_Exercise:_ Pull out of the data below the stretch of lines bounded by the one containing "(** The server's" and the one containing "if (role t =?", both bounds included, unchanged.

Stored data entries
::::::::::
(* ===== verification/ResultsTrip.v ===== *)
(** * Each side learns what the other counted

    What [send_results] writes and [get_results] reads agree: after the exchange
    the sender of a stream has the receiver's counters and the receiver the
    sender's, on both sides. *)

From Stdlib Require Import String.
From S2P Require Import Prelude Bytes Time Double JsonGrammar NumberText CJson CJsonTree CJsonTreeSpec CJsonPrint CJsonPrintSpec CJsonSpec CJsonRoundTrip CJsonSafety IperfTest ControlChannel ControlChannelSpec BoundedOutput BoundedSocket Params ParamsSpec Message Udp OutputBudget Results ResultsSpec.
Local Open Scope c_scope.

(** ** The message *)

Definition double_field (name : string) (d : double) : field := (name, Some (va_double d)).
Definition int_field (name : string) (n : Z) : field := (name, int_if true n).

Definition usage_fields (t : iperf_test) : list field :=
  let '(total, user, system) := cpu_util t in
  [double_field "cpu_util_total" total; double_field "cpu_util_user" user; double_field "cpu_util_system" system;
   int_field "sender_has_retransmits" (if mode t =? RECEIVER then -1 else sender_has_retransmits t);
   ("congestion_used"%string, text_if (congestion_used t))].

(** The server's text, when the client asked for it. *)
Definition output_text (t : iperf_test) (lines : list text) : option text :=
  if (role t =? role_server) && negb (get_server_output t =? 0) then Some (concat lines) else None.

Definition result_fields (t : iperf_test) (lines : list text) : list field :=
  usage_fields t ++ [("server_output_text"%string, text_if (output_text t lines))].

Definition stream_fields (t : iperf_test) (sp : iperf_stream) : list field :=
  [int_field "id" (id sp); int_field "bytes" (sent_bytes sp); int_field "retransmits" (sent_stream_retransmits t sp);
   double_field "jitter" (jitter sp); int_field "errors" (cnt_error sp); int_field "omitted_errors" (omitted_cnt_error sp);
   int_field "packets" (packet_count sp); int_field "omitted_packets" (omitted_packet_count sp);
   double_field "start_time" (seconds_between (start_time (result sp)) (start_time (result sp)));
   double_field "end_time" (seconds_between (start_time (result sp)) (end_time (result sp)))].

Definition streams_member (t : iperf_test) : cJSON :=
  Node cJSON_Array ((fun sp => message (stream_fields t sp)) <$> streams t) None 0 D_zero (Some (key "streams")).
::::::::::
_Task solution:_
(** The server's text, when the client asked for it. *)
Definition output_text (t : iperf_test) (lines : list text) : option text :=
  if (role t =? role_server) && negb (get_server_output t =? 0) then Some (concat lines) else None.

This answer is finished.